Backbone dynamics of a short PU.1 ETS domain

Abstract

The resonance assignments, secondary structure and backbone dynamics of the ETS domain of the transcription factor PU.1 have been determined for the free protein in solution by NMR spectroscopy. The secondary structure for the free ETS domain is similar to that observed in the crystal structure of the PU.1 protein complexed with DNA, except that helix α2 and recognition helix α3 are shorter for the free protein in solution. Backbone dynamics of the protein have been examined using amide hydrogen-deuterium exchange and 15N laboratory-frame spin relaxation measurements. A significant probability of local unfolding of helix α2, which precedes the loop-helix-loop DNA recognition domain, is inferred from the very fast hydrogen-deuterium exchange for amide protons in this helix. The 15N relaxation measurements indicate that the protein is partially oligomerized at a concentration of 2.5 mM, but monomeric at a concentration of 0.3 mM. The 15N relaxation data for the low concentration sample were interpreted, using the model-free formalism, to provide insight into protein dynamics on picosecond-nanosecond and microsecond-millisecond time scales.
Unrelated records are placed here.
(** Template literal [`${n}`] of a non-negative integer. *)
Definition decimal (n : nat) : string :=
  NilEmpty.string_of_uint (Nat.to_uint n).

(** [Array.prototype.join] on an array of strings. *)
Definition join (sep : string) (l : list string) : string :=
  String.concat sep l.

(** ** mcp_server.js: dialect helpers *)

Definition is_mysql (db_type : string) : bool := (db_type =? "mysql")%string.

(** [quoteIdent(ident)], with the module constant [db_type] made explicit. *)
Definition quoteIdent (db_type : string) (ident : string) : string :=
  if is_mysql db_type then "`" ++ ident ++ "`"
  else dquote ++ ident ++ dquote.

(** [makePlaceholders(db_type, count, offset = 0)], with [count] and [offset]
    as counters without a bound: what the tools pass, the number of keys of
    an object and an index below it.  [Js.makePlaceholders] below is the
    function on the numbers of JavaScript, with the rounding of large sums
    and the limit on array lengths. *)
Definition makePlaceholders (db_type : string) (count offset : nat)
  : list string :=
  if is_mysql db_type then repeat "?" count
  else map (fun i => "$" ++ decimal (i + 1 + offset)) (seq 0 count).

(** ** Values, records and results *)

(** A scalar as it arrives in [z.any()] or comes back in a result row.  The
    tools never look inside a value: they bind it, or print it in a reply;
    numbers are kept to the non-negative integers. *)
Inductive Value : Type :=
| VUndefined
| VNull
| VBool (b : bool)
| VNum (n : nat)
| VStr (s : string).

(** An object as the list of its entries, in key iteration order. *)
Definition JsObject : Type := list (string * Value).

Definition keys (o : JsObject) : list string := map fst o.
Definition values (o : JsObject) : list Value := map snd o.

(** Property read [o[k]] under a key that [Object.prototype] does not
    define: [undefined] when the key is absent.  (Under an inherited name
    such as [constructor] an object without that key gives the inherited
    member, a function, which [Value] does not have.) *)
Fixpoint get (o : JsObject) (k : string) : Value :=
  match o with
  | [] => VUndefined
  | (k', v) :: rest => if (k' =? k)%string then v else get rest k
  end.

(** [String(v)], also what a template literal does to [v]. *)
Definition String_of (v : Value) : string :=
  match v with
  | VUndefined => "undefined"
  | VNull => "null"
  | VBool true => "true"
  | VBool false => "false"
  | VNum n => decimal n
  | VStr s => s
  end.

(** A thrown [Error]. *)
Record JsError : Type := { name : string; message : string }.

(** [(e.message || e)] once concatenated to a string: the message, or
    [Error.prototype.toString] of an error whose message is empty. *)
Definition describe (e : JsError) : string :=
  if (message e =? "")%string then name e else message e.

Definition TypeError (msg : string) : JsError :=
  {| name := "TypeError"; message := msg |}.

(** What a driver hands back as [rows]: an array of row objects, the header
    object of a statement that is not a query (mysql2: it carries
    [affectedRows]), or nothing. *)
Inductive Rows : Type :=
| RArray (l : list JsObject)
| RHeader (affectedRows : nat)
| RMissing.
Definition parse (text : string) : jsError + json :=
  let s := list_ascii_of_string text in
  match parse_value (2 * length s + 2) s with
  | Some (v, rest) =>
      match skip_ws rest with
      | [] => inr v
      | _ => inl (SyntaxError "Unexpected token in JSON")
      end
  | None => inl (SyntaxError "Unexpected token in JSON")
  end.

Definition backslash : ascii := ascii_of_nat 92.

Fixpoint escape (s : string) : string :=
  match s with
  | EmptyString => EmptyString
  | String c rest =>
      match code c with
      | 34 | 92 => String backslash (String c (escape rest))
      | 8 => String backslash (String "b" (escape rest))
      | 12 => String backslash (String "f" (escape rest))
      | 10 => String backslash (String "n" (escape rest))
      | 13 => String backslash (String "r" (escape rest))
      | 9 => String backslash (String "t" (escape rest))
      | _ => String c (escape rest)
      end
  end.

Definition quote (s : string) : string :=
  String (ascii_of_nat 34) (escape s) +:+ String (ascii_of_nat 34) EmptyString.

(** [JSON.stringify] without indentation.  A number is printed as its
    literal was written, and the properties of an object in the order of
    the list. *)
Fixpoint stringify (j : json) : string :=
  match j with
  | JNull => "null"
  | JBool true => "true"
  | JBool false => "false"
  | JNum lit => lit
  | JStr s => quote s
  | JArr elems => "[" +:+ String.concat "," (List.map stringify elems) +:+ "]"
  | JObj props =>
      "{" +:+ String.concat ","
                (List.map (fun kv => quote (fst kv) +:+ ":" +:+ stringify (snd kv)) props)
          +:+ "}"
  end.

#[export] Instance reference_runtime : JSRuntime := {|
  JSON_parse := parse;
  JSON_stringify := stringify;
  cannot_read := fun base key =>
    "Cannot read properties of " +:+ base +:+ " (reading '" +:+ key +:+ "')";
  array_values := VBuiltin "Array.prototype.values"
|}.

End Reference.

(** ** RowFactory *)

Module RowFactory.

(** Modelled from the spec: [RowFactory.createLocal] of [./RowFactory],
    which is not part of these sources.  Section 4.4: for each record,
    construct a local Row value from [values] and [schema]. *)
Record LocalRow : Type := { values : jsvalue; schema : jsvalue }.

Definition createLocal (v s : jsvalue) : LocalRow := {| values := v; schema := s |}.

End RowFactory.

(** [n] spaces. *)
Definition spaces (n : nat) : string := string_of_list_ascii (repeat " "%char n).

(** ** Sample inputs *)

Definition people : DataFrame.StructType :=
  {| DataFrame.fields :=
       [ {| DataFrame.name := "name"; DataFrame.dataType := "string";
            DataFrame.nullable := false |};
         {| DataFrame.name := "age"; DataFrame.dataType := "integer";
            DataFrame.nullable := false |} ] |}.

Definition alice : DataFrame.LocalRow :=
  {| DataFrame.values := [JStr "Alice"; JNum "30"]; DataFrame.schema := people |}.

Definition bartholomew : DataFrame.LocalRow :=
  {| DataFrame.values := [JStr "Bartholomew the Second of Nowhere"; JNum "4"];
     DataFrame.schema := people |}.

Definition two_people : list DataFrame.LocalRow := [alice; bartholomew].

(** One column named [h] and one row, whose cell is a string of 120
    characters. *)
Definition wide_rows : list DataFrame.LocalRow :=
  [ {| DataFrame.values := [JStr (string_of_list_ascii (repeat "x"%char 120))];
       DataFrame.schema :=
         {| DataFrame.fields :=
              [ {| DataFrame.name := "h"; DataFrame.dataType := "string";
                   DataFrame.nullable := true |} ] |} |} ].

(** The payload of the end-to-end scenario of the specification. *)
Definition alice_payload : string :=
  dq "[{'values':['Alice',30],'schema':{'fields':[{'name':'name','dataType':'string','nullable':false},{'name':'age','dataType':'integer','nullable':false}]}}]".

(** * Properties *)

(** ** The row-decoding resolver *)

Section ResolveRowsProperties.
Context `{JSRuntime} {LocalRow : Type} (createLocal : jsvalue → jsvalue → LocalRow).

Lemma read_returns (rowData : json) (k : row_key) :
  is_null rowData = false → read rowData k = mret (property rowData k).
Proof. by destruct rowData. Qed.

Lemma read_null (k : row_key) :
  read JNull k = throw (TypeError (cannot_read "null" (key_name k))).
Proof. done. Qed.

Lemma push_row_returns (rows : list LocalRow) (rowData : json) :
  is_null rowData = false →
  DataFrame.push_row createLocal rows rowData =
  ([DataFrame.rd_line rowData], inr (rows ++ [DataFrame.row_of createLocal rowData])).
Proof.
  intros Hnn. unfold DataFrame.push_row. by rewrite !(read_returns _ _ Hnn).
Qed.

Lemma push_row_null (rows : list LocalRow) :
  DataFrame.push_row createLocal rows JNull =
  ([DataFrame.rd_line JNull], inl (TypeError (cannot_read "null" "values"))).
Proof. done. Qed.

(** The loop over elements none of which is [null] pushes one Row each. *)
Lemma forEach_push_row_returns (elems : list json) (acc : list LocalRow) :
  existsb is_null elems = false →
  forEach elems (DataFrame.push_row createLocal) acc =
  (map DataFrame.rd_line elems, inr (acc ++ map (DataFrame.row_of createLocal) elems)).
Proof.
  revert acc. induction elems as [|rowData rest IH]; intros acc Hnn.
  - cbn. by rewrite app_nil_r.
  - apply orb_false_elim in Hnn as [Hhd Htl].
    cbn [forEach]. rewrite (push_row_returns _ _ Hhd).
    cbn [mbind js_bind]. rewrite (IH _ Htl). cbn. by rewrite <- app_assoc.
Qed.

(** The loop stops at the first [null], with the [TypeError] of reading
    its [values]. *)
Lemma forEach_push_row_throws (elems : list json) (acc : list LocalRow) :
  existsb is_null elems = true →
  completion (forEach elems (DataFrame.push_row createLocal) acc) =
  inl (TypeError (cannot_read "null" "values")).
Proof.
  revert acc. induction elems as [|rowData rest IH]; intros acc Hn.
  - done.
  - cbn [forEach]. destruct (is_null rowData) eqn:Hhd.
    + by destruct rowData.
    + rewrite (push_row_returns _ _ Hhd). cbn [mbind js_bind].
      cbn in Hn. rewrite Hhd in Hn. specialize (IH (acc ++ [DataFrame.row_of createLocal rowData]) Hn).
      destruct (forEach rest _ _) as [out [e|rows]]; cbn in *; congruence.
Qed.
High flexibility of the protein backbone is observed for the residues in the loop between α2 and α3. This loop is variable in length and in structure within the class of winged helix proteins and is partially responsible for binding to DNA. The dynamic properties observed for α2, α3 and the intervening loop may indicate a correlation between protein plasticity in particular structural elements and recognition of specific DNA sequences.